CGT shares many features also with vascular lesions of the bone such as Aneurysmal bone cyst. It is important for these cysts to be distinguished from CGT and other jawbone tumours. Unfortunately, typical clinical aspects as swelling and pain which usually follows an injury and radiographic characteristics showing an outlined, bulging, destructive and eccentric lesion of the bone are not sufficient to make a differential diagnosis [17]. However, aneurysmal bone cyst is typically composed of honeycomb blood-filled spaces with a lining of flat nonendothelial cells. Therefore, biopsy is usually required [18].

Non-Ossifying Fibroma

Non-ossifying fibroma has similar clinical and radiographic aspects to the GCG. Differential diagnosis between the two lesions is based on biopsy [19]. Main histological features of CGT such as aggregate of giant cells and particular fibrous stroma are not typical aspects of non-ossifying fibroma [20].

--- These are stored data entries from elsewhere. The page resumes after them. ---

(** C10: when the inference call raises, [generate_sql] returns the text
    "Error generating SQL: " followed by the message; the case still yields
    a result, whose SQL is the extraction of that text, which is sent to the
    store when the database file is found; [clarification_requested] is
    unset and the status is FAILED or PASSED by the error of [run_query]. *)
Theorem C10_inference_failure_runs_as_sql
    (system_prompt : str) (llm_invoke : list Message -> result str)
    (read_sql_query : str -> result DataFrame) (now : nat -> Q)
    (db_path_exists alt_db_path_exists : bool) (db_abspath alt_db_path : str)
    (tid q : str) (w : TestExec.World) (e : str) :
  llm_invoke [SystemMessage system_prompt; HumanMessage q] = Raise e ->
  let text := py "Error generating SQL: " ++ e in
  let run_query :=
    TestExec.run_query read_sql_query db_path_exists alt_db_path_exists
      db_abspath alt_db_path in
  TestExec.generate_sql system_prompt llm_invoke q w = (Ret text, w)
  /\ exists r w' out,
       TestExec.execute_test_case system_prompt llm_invoke read_sql_query now
         db_path_exists alt_db_path_exists db_abspath alt_db_path tid q w
       = (Ret r, w')
       /\ TestExec.generated_sql r = extract_sql text
       /\ TestExec.clarification_requested r = false
       /\ fst (run_query (extract_sql text) (ticked w)) = Ret out
       /\ TestExec.execution_status r
          = (if truthy (snd out) then TestExec.FAILED else TestExec.PASSED)
       /\ TestExec.store_calls w'
          = if database_found db_path_exists alt_db_path_exists
            then TestExec.store_calls w ++ [extract_sql text]
            else TestExec.store_calls w.
Proof.
  intros L text run_query.
  assert (A : answer system_prompt llm_invoke q = text)
    by (unfold answer; rewrite L; reflexivity).
  split.
  - rewrite generate_sql_cases, A; reflexivity.
  - assert (H : startswith (answer system_prompt llm_invoke q)
                  CLARIFICATION_MARKER = false)
      by (rewrite A; apply error_text_is_no_clarification).
    rewrite (@execute_sql system_prompt llm_invoke read_sql_query
               now db_path_exists alt_db_path_exists db_abspath alt_db_path
               tid q w H); cbv zeta.
    rewrite A; subst run_query; rewrite run_query_cases.
    destruct (database_found db_path_exists alt_db_path_exists);
      [destruct (read_sql_query (extract_sql text)) as [df|err]|]; simpl fst.
    + do 3 eexists; split; [reflexivity|]; simpl; auto.
    + destruct err as [|c err];
        (do 3 eexists; split; [reflexivity|]); simpl; auto.
    + do 3 eexists; split; [reflexivity|]; simpl; auto.
Qed.

Lemma C10_inference_failure_runs_as_sql_witness :
  let llm := fun _ : list Message => @Raise str (py "rate limit") in
  let store := fun _ : str => @Raise DataFrame (py "near Error: syntax error") in
  let clock := fun n : nat => inject_Z (Z.of_nat n) in
  let w0 := {| TestExec.store_calls := []; TestExec.clock_reads := 0 |} in
  exists r w',
    TestExec.execute_test_case (py "schema") llm store clock true true
      (py "db") (py "db") (py "T1") (py "List all branches") w0 = (Ret r, w')
    /\ TestExec.generated_sql r = py "Error generating SQL: rate limit"
    /\ TestExec.clarification_requested r = false
    /\ TestExec.execution_status r = TestExec.FAILED
    /\ TestExec.store_calls w' = [py "Error generating SQL: rate limit"].
Proof.
  intros llm store clock w0.
  destruct (@C10_inference_failure_runs_as_sql (py "schema") llm store clock
              true true (py "db") (py "db") (py "T1")
              (py "List all branches") w0 (py "rate limit") eq_refl)
    as [_ [r [w' [out [E [G [C [R [S W]]]]]]]]].
  exists r, w'; split; [exact E|]; split; [exact G|]; split; [exact C|].
  split; [|exact W].
  rewrite S; inversion R; reflexivity.
Defined.

Lemma str_eqb_refl (a : str) : str_eqb a a = true.
Proof.
  induction a as [|c a IH]; [reflexivity|].
  simpl; rewrite Ascii.eqb_refl, IH; reflexivity.
Qed.

Lemma str_eqb_true (a b : str) : str_eqb a b = true -> a = b.
Proof.
  revert b; induction a as [|x a IH]; intros [|y b]; simpl;
    try discriminate; [reflexivity|].
  rewrite andb_true_iff, Ascii.eqb_eq; intros [-> H].
  rewrite (IH b H); reflexivity.
Qed.

(** The count of the code is the number of results with that status. *)
Lemma count_status_is_number (status : str) (rs : list TestExec.TestResult) :
  TestExec.count_status status rs = number_with_status status rs.
Proof.
  unfold TestExec.count_status, number_with_status; f_equal.
  apply filter_ext; intros r.
  destruct (list_eq_dec ascii_dec (TestExec.execution_status r) status)
    as [E | N].
  - rewrite E; apply str_eqb_refl.
  - destruct (str_eqb (TestExec.execution_status r) status) eqn:B;
      [|reflexivity].
    elim N; apply str_eqb_true, B.
Qed.

Lemma py_sum_of_floats (acc : float) (ts : list float) :
  fold_left py_add (map PyFloat ts) (PyFloat acc)
  = PyFloat (float_sum_from acc ts).
Proof.
  revert acc; induction ts as [|t ts IH]; intros acc; [reflexivity|].
  simpl map; simpl fold_left; simpl float_sum_from.
  change (py_add (PyFloat acc) (PyFloat t))
    with (PyFloat (PrimFloat.add acc t)).
  apply IH.
Qed.

Lemma py_sum_execution_times (r : TestExec.TestResult)
    (rs : list TestExec.TestResult) :
  py_sum (TestExec.execution_times (r :: rs))
  = PyFloat (float_sum_from 0 (times_of (r :: rs))).
Proof.
  unfold py_sum, TestExec.execution_times, times_of.
  simpl map; simpl fold_left; simpl float_sum_from.
  change (py_add (PyInt 0)
            (PyFloat (seconds_as_float (TestExec.execution_time r))))
    with (PyFloat (PrimFloat.add 0
                     (seconds_as_float (TestExec.execution_time r)))).
  rewrite <- py_sum_of_floats, map_map; reflexivity.
Qed.

Lemma truediv_by_length (a : pynum) (r : TestExec.TestResult)
    (rs : list TestExec.TestResult) :
  py_truediv a (TestExec.py_len (List.length (r :: rs)))
  = Ret (PyFloat (PrimFloat.div (to_float a)
                    (float_of_int (Z.of_nat (List.length (r :: rs)))))).
Proof.
  unfold py_truediv, TestExec.py_len.
  destruct (Z.eqb_spec (Z.of_nat (List.length (r :: rs))) 0) as [E | _];
    [simpl List.length in E; lia | reflexivity].
Qed.

(** The summary is always returned, with its four counts; the two
    quotients are the int 0 on the empty list and floats otherwise. *)
Lemma summary_defined (rs : list TestExec.TestResult) :
  exists s,
    TestExec.generate_summary_stats rs = Ret s
    /\ TestExec.total_tests s = List.length rs
    /\ TestExec.passed s = TestExec.count_status TestExec.PASSED rs
    /\ TestExec.failed s = TestExec.count_status TestExec.FAILED rs
    /\ TestExec.clarification_count s
       = TestExec.count_status TestExec.CLARIFICATION_REQUESTED rs
    /\ match rs with
       | [] => TestExec.pass_rate s = PyInt 0
               /\ TestExec.average_execution_time s = PyInt 0
       | _ :: _ =>
           TestExec.pass_rate s
           = PyFloat
               (PrimFloat.mul
                  (PrimFloat.div
                     (float_of_int
                        (Z.of_nat (TestExec.count_status TestExec.PASSED rs)))
                     (float_of_int (Z.of_nat (List.length rs))))
                  (float_of_int 100))
           /\ TestExec.average_execution_time s
              = PyFloat
                  (PrimFloat.div (float_sum_from 0 (times_of rs))
                     (float_of_int (Z.of_nat (List.length rs))))
       end.
Proof.
  destruct rs as [|r rs].
  - eexists; split; [reflexivity|]; simpl; repeat split.
  - unfold TestExec.generate_summary_stats.
    change (0 <? List.length (r :: rs)) with true; cbv iota.
    rewrite !truediv_by_length, py_sum_execution_times.
    eexists; split; [reflexivity|].
    cbn [TestExec.total_tests TestExec.passed TestExec.failed
         TestExec.clarification_count TestExec.pass_rate
         TestExec.average_execution_time].
    repeat split.
Qed.
(** The five best of the six candidates, ["C"] and ["E"] having equal
    average returns: in table order. *)
Definition ranked : list recommendation :=
  [ rec "G" 1 4; rec "D" 2 2; rec "H" 2 0.75; rec "C" 1 0.5; rec "E" 1 0.5 ].

(** A holding in cluster 0 and twenty stocks of cluster 1 that all have
    the average return 0.5. *)
Definition plateau_tickers : list string :=
  [ "S00"; "S01"; "S02"; "S03"; "S04"; "S05"; "S06"; "S07"; "S08"; "S09";
    "S10"; "S11"; "S12"; "S13"; "S14"; "S15"; "S16"; "S17"; "S18"; "S19" ]%string.

Definition plateau : list clustered_row :=
  row "A" 0 1 :: map (fun t => row t 1 0.5) plateau_tickers.

(** What [analyze_user_portfolio] returns on it for five rows. *)
Definition plateau_ranked : list recommendation :=
  [ rec "S00" 1 0.5; rec "S01" 1 0.5; rec "S18" 1 0.5; rec "S17" 1 0.5;
    rec "S16" 1 0.5 ].

(** A row of the consolidated CSV with the given P/E ratio. *)
Definition stock (ticker : string) (pe_ratio : float) : stock_record :=
  {| Ticker := ticker; Sector := Some "Energy"%string; Market_Cap := 1000;
     PE_Ratio := pe_ratio; Average_Return := 0.5; Volatility := 0.25 |}.

(** A company worth [0x1p1023], about 9e307: the largest power of two a
    binary64 number holds. *)
Definition giant (ticker : string) : stock_record :=
  {| Ticker := ticker; Sector := Some "Energy"%string; Market_Cap := 0x1p1023;
     PE_Ratio := 12; Average_Return := 0.5; Volatility := 0.25 |}.

(** Feature matrices of four and of three rows. *)
Definition four_rows : matrix := [[0]; [1]; [2]; [3]]%float.
Definition three_rows : matrix := [[0]; [1]; [2]]%float.

Import Forecast.

(** Forty days of prices, all 100.  The trend model, when it fits, is off
    by 2 on the first test day (day 39), the ARMA model by 3 and by 1 on
    the two test days: backtest errors 2.0 and 5.0. *)
Definition prices : list (Z * float) :=
  map (fun d => (d, 100%float)) (range 1 41).

Definition trend (periods : Z) : list forecast_row :=
  map (fun d => let v := (if (d =? 39)%Z then 102 else 100)%float in
                {| fc_ds := d; yhat := v;
                   yhat_lower := (v - 1)%float; yhat_upper := (v + 1)%float |})
      (range 1 (39 + periods)).

(** A market: whether Prophet fits, whether there are prices for the ARMA
    model, and whether the ARMA model fits. *)
Definition market (prophet_fits arma_prices arma_fits : bool) : Libraries :=
  {| yf_download := fun _ q =>
       match q with
       | Period _ => Returned prices
       | Range _ _ => if arma_prices then Returned prices else Returned []
       end;
     prophet_model := unit;
     Prophet_fit := fun _ =>
       if prophet_fits then Returned tt
       else Raised (RuntimeError "Error during optimization");
     Prophet_predict := fun _ periods => Returned (trend periods);
     mean_squared_error := Sklearn.mean_squared_error;
     pacf := fun _ nlags => Returned (repeat 0%float (S nlags));
     acf := fun _ nlags => Returned (repeat 0%float (S nlags));
     arma_model := unit;
     ARIMA_fit := fun _ _ =>
       if arma_fits then Returned tt
       else Raised (ValueError "LU decomposition error.");
     ARIMA_forecast := fun _ steps =>
       Returned (firstn steps [103; 101; 100; 100; 100; 100; 100]%float);
     ARIMA_get_forecast := fun _ steps => Returned (repeat 100%float steps);
     round2 := fun x => x |}.

(** A stock listed five days ago: too short a history for either model. *)
Definition new_listing : Libraries :=
  {| yf_download := fun _ _ => Returned (firstn 5 prices);
     prophet_model := unit;
     Prophet_fit := fun _ => Returned tt;
     Prophet_predict := fun _ periods => Returned (trend periods);
     mean_squared_error := Sklearn.mean_squared_error;
     pacf := fun _ nlags => Returned (repeat 0%float (S nlags));
     acf := fun _ nlags => Returned (repeat 0%float (S nlags));
     arma_model := unit;
     ARIMA_fit := fun _ _ => Returned tt;
     ARIMA_forecast := fun _ steps => Returned (repeat 100%float steps);
     ARIMA_get_forecast := fun _ steps => Returned (repeat 100%float steps);
     round2 := fun x => x |}.

End Scenarios.

(** ** More scenarios *)

Module Bourse.

Import Forecast.

(** The trend model of [Scenarios.trend], off by [miss] on day 39. *)
Definition trend_off (miss : float) (periods : Z) : list forecast_row :=
  map (fun d => let v := (if (d =? 39)%Z then 100 + miss else 100)%float in
                {| fc_ds := d; yhat := v;
                   yhat_lower := (v - 1)%float; yhat_upper := (v + 1)%float |})
      (range 1 (39 + periods)).

(** Forty days of prices at 100, with a trend model that is off by [miss]
    on the first test day and, when [gap] is set, forecasts the days of the
    training set only; an ARMA model that backtests with error 5.0 and
    whose seven-day projection is [arma_projection]. *)
Definition bourse (miss : float) (gap : bool) (arma_projection : outcome (list float))
  : Libraries :=
  {| yf_download := fun _ _ => Returned Scenarios.prices;
     prophet_model := unit;
     Prophet_fit := fun _ => Returned tt;
     Prophet_predict := fun _ periods =>
       Returned (if gap then firstn 38 (trend_off miss periods)
                 else trend_off miss periods);
     mean_squared_error := Sklearn.mean_squared_error;
     pacf := fun _ nlags => Returned (repeat 0%float (S nlags));
     acf := fun _ nlags => Returned (repeat 0%float (S nlags));
     arma_model := unit;
     ARIMA_fit := fun _ _ => Returned tt;
     ARIMA_forecast := fun _ steps =>
       Returned (firstn steps [103; 101; 100; 100; 100; 100; 100]%float);
     ARIMA_get_forecast := fun _ _ => arma_projection;
     round2 := fun x => x |}.

Definition rising : list float := [101; 102; 103; 104; 105; 106; 107]%float.

End Bourse.

(** ** stock_risk.py: loading the tickers and fetching their data *)

Module Ingest.

(** What [pd.read_csv(csv_path)] gives [load_stock_tickers]: the file is
    missing, another exception, or a frame, its columns in order with
    their cells, a missing cell being [None].  The symbols are text. *)
Inductive read_csv_result : Type :=
| FileNotFoundError
| OtherException (e : exn)
| Frame (columns : list (string * list (option string))).

(** A line [fetch_and_save_stock_data] appends to the output file; [None]
    is the empty cell. *)
Record csv_row : Type := {
  c_Ticker : string;
  c_Sector : string;
  c_Market_Cap : option float;
  c_PE_Ratio : option float;
  c_Average_Return : float;
  c_Volatility : float
}.

Inductive event : Type :=
| Print (s : string)
| PrintLoaded (n : nat) (csv_path : string)
| PrintLoadError (e : exn)
| WriteFile (path : string) (text : string)
| PrintFetching (total_batches batch_size : Z)
| Append (path : string) (row : csv_row)
| PrintError (ticker : string) (e : exn)
| PrintBatchError (i : Z) (e : exn)
| Sleep (milliseconds : Z).

(** [df[name]] and [name in df.columns] *)
Definition column (name : string) (df : list (string * list (option string)))
  : option (list (option string)) :=
  option_map snd (find (fun c => String.eqb (fst c) name) df).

Osteosarcoma is the most common primary sarcoma involving the jawbones. Pain and swelling are the most common symptoms. Radiographically advanced cases of osteosarcomas may demonstrate a poorly defined osteolytic, lesions, localized supereruption of a tooth, a “floating tooth” or a ‘‘hanging tooth’’ caused by resorption of bone around the root and bone formation above the alveolar crest [21]. CT typically reveals cortical destruction, periosteal reaction and soft tissue and intramedullary bone involvement. Peripheral margins are usually poorly defined. In the case reported here, all these features were detectable in our 3D reconstruction, along with rapid growth and lymphadenopathy. On the contrary, the OPT showed less infiltrative nature. In general, final diagnosis is based upon hematoxylin and eosin microscopy taken in an appropriate clinical context. Osteosarcomas require the finding of atypical cells in association with immature, haphazardly distributed osteoid and the absence of giant cell with large multiple nuclei inside of a true CGT [22].

Surgery is the traditional and most accepted form of treatment for GCTs that include simple excision and curettage or partial jaw resection “en bloc”. Combination with adjuvant treatment, such as the use of phenol and methylmethacrylate, reduces the incidence of recurrence to less than 10% [23]. The local recurrence has been shown to correlate with aggressiveness of the lesion. The incidence of recurrence after surgery is 4-20%, whereas locally aggressive giant cell lesions have a higher recurrence rate.

GCTs have also been treated by non-surgical methods which include principally radiotherapy. Some GCT may also be sterilized thermally, using laser or cryoprobe. Much controversy still exists, in the literature, concerning radiation treatment, which has been reported as a potential risk for malignant transformation [24].

In conclusion, here we have provided an exemplificative case of bone osteolysis of uncertain origin and reviewed the criteria to be adopted in making a correct diagnosis.